▶ **Activity**
Transcribe, word for word and without additions, each line below from the one containing "let out := upload_bot_files" through the one containing "members saved)) /\", both ends included.

Saved data entries

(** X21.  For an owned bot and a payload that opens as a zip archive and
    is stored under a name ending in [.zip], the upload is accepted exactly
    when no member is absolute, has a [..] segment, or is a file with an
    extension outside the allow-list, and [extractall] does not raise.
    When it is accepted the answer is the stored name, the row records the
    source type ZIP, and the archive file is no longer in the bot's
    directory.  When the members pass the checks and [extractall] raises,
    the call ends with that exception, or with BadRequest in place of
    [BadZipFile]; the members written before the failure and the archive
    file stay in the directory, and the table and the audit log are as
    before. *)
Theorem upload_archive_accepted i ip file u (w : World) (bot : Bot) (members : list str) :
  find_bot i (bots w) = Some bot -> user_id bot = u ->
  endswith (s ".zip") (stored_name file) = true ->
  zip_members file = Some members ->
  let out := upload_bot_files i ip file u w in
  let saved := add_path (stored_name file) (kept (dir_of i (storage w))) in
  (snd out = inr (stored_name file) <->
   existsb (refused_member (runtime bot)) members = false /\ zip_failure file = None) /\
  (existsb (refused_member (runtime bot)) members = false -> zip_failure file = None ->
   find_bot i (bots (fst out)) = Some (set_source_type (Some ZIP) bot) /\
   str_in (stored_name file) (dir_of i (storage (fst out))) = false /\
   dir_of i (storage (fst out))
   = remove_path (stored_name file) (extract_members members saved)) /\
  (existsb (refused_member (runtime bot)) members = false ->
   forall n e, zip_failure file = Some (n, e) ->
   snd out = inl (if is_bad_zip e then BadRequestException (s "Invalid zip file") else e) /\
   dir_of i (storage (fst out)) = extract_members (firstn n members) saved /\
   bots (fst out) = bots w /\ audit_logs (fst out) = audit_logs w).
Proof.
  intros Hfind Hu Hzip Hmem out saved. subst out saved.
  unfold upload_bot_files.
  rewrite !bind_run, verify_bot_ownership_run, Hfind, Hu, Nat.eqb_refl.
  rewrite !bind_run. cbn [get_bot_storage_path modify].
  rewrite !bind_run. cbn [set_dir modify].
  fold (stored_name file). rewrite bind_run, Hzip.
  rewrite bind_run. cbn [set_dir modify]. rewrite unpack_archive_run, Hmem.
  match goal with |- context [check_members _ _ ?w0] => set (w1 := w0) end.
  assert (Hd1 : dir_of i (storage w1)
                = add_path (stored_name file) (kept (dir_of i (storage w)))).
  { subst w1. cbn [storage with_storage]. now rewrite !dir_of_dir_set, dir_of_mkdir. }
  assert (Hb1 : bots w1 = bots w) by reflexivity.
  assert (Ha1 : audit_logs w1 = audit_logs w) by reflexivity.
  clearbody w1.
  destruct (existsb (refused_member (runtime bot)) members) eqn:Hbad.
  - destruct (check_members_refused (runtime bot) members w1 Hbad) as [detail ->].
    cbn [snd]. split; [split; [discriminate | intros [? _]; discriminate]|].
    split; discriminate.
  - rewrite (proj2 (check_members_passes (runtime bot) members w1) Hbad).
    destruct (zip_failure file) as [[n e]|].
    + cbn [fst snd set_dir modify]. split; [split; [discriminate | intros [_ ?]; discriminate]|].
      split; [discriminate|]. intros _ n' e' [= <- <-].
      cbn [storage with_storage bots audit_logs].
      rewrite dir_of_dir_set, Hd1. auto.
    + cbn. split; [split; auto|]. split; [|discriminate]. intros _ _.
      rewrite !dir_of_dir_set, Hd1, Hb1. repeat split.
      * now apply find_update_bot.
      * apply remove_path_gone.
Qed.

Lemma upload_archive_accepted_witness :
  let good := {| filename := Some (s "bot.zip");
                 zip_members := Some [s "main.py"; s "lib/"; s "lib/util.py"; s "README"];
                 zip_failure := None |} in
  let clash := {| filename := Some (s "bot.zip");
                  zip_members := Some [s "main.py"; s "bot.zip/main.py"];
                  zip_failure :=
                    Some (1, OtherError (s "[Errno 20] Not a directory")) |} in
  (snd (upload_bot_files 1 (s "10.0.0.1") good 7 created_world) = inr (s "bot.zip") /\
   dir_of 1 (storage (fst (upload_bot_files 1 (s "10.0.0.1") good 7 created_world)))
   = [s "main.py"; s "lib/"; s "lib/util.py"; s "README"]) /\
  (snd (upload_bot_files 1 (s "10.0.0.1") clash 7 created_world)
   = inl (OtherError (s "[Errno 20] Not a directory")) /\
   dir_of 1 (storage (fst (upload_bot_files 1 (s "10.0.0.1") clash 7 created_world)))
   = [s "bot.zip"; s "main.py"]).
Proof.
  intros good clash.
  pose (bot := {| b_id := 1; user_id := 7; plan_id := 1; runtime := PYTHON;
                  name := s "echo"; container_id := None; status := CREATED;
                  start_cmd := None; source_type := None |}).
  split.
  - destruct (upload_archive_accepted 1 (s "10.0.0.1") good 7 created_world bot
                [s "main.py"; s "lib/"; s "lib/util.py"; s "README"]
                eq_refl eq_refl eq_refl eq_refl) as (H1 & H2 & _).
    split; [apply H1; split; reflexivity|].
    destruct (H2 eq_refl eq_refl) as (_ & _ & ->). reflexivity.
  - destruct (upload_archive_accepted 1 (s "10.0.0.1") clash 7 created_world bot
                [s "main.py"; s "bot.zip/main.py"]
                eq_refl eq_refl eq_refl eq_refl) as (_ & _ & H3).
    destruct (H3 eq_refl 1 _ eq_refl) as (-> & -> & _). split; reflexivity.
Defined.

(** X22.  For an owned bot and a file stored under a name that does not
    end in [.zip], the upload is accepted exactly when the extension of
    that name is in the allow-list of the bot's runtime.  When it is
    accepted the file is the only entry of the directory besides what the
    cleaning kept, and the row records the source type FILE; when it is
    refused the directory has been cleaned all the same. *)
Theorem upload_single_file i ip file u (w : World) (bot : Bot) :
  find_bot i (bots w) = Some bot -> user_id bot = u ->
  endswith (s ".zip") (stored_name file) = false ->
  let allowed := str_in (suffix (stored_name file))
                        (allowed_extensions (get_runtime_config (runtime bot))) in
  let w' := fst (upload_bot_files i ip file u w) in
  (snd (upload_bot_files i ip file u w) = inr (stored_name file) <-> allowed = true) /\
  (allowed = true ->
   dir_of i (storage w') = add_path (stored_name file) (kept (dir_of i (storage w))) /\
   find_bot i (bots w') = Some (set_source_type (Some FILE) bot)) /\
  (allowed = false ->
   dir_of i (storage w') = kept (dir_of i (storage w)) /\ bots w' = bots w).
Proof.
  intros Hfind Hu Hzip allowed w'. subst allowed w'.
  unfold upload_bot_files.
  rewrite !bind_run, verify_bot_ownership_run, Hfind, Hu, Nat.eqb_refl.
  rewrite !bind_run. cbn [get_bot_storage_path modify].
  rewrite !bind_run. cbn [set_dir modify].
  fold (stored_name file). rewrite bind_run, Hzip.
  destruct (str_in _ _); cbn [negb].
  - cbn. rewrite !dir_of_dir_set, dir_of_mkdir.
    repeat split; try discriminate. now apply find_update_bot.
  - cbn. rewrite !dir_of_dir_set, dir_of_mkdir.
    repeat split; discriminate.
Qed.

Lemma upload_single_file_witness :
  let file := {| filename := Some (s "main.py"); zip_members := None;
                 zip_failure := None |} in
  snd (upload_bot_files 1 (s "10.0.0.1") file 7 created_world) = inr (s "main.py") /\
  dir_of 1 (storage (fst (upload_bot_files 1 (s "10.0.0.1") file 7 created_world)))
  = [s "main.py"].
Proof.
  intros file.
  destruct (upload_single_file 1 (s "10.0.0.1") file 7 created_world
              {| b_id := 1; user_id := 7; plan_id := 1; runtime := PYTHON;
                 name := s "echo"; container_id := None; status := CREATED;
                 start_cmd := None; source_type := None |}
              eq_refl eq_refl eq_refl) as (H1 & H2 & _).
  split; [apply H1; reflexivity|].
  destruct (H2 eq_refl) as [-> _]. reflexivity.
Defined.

▶ **Response**
  let out := upload_bot_files i ip file u w in
  let saved := add_path (stored_name file) (kept (dir_of i (storage w))) in
  (snd out = inr (stored_name file) <->
   existsb (refused_member (runtime bot)) members = false /\ zip_failure file = None) /\
  (existsb (refused_member (runtime bot)) members = false -> zip_failure file = None ->
   find_bot i (bots (fst out)) = Some (set_source_type (Some ZIP) bot) /\
   str_in (stored_name file) (dir_of i (storage (fst out))) = false /\
   dir_of i (storage (fst out))
   = remove_path (stored_name file) (extract_members members saved)) /\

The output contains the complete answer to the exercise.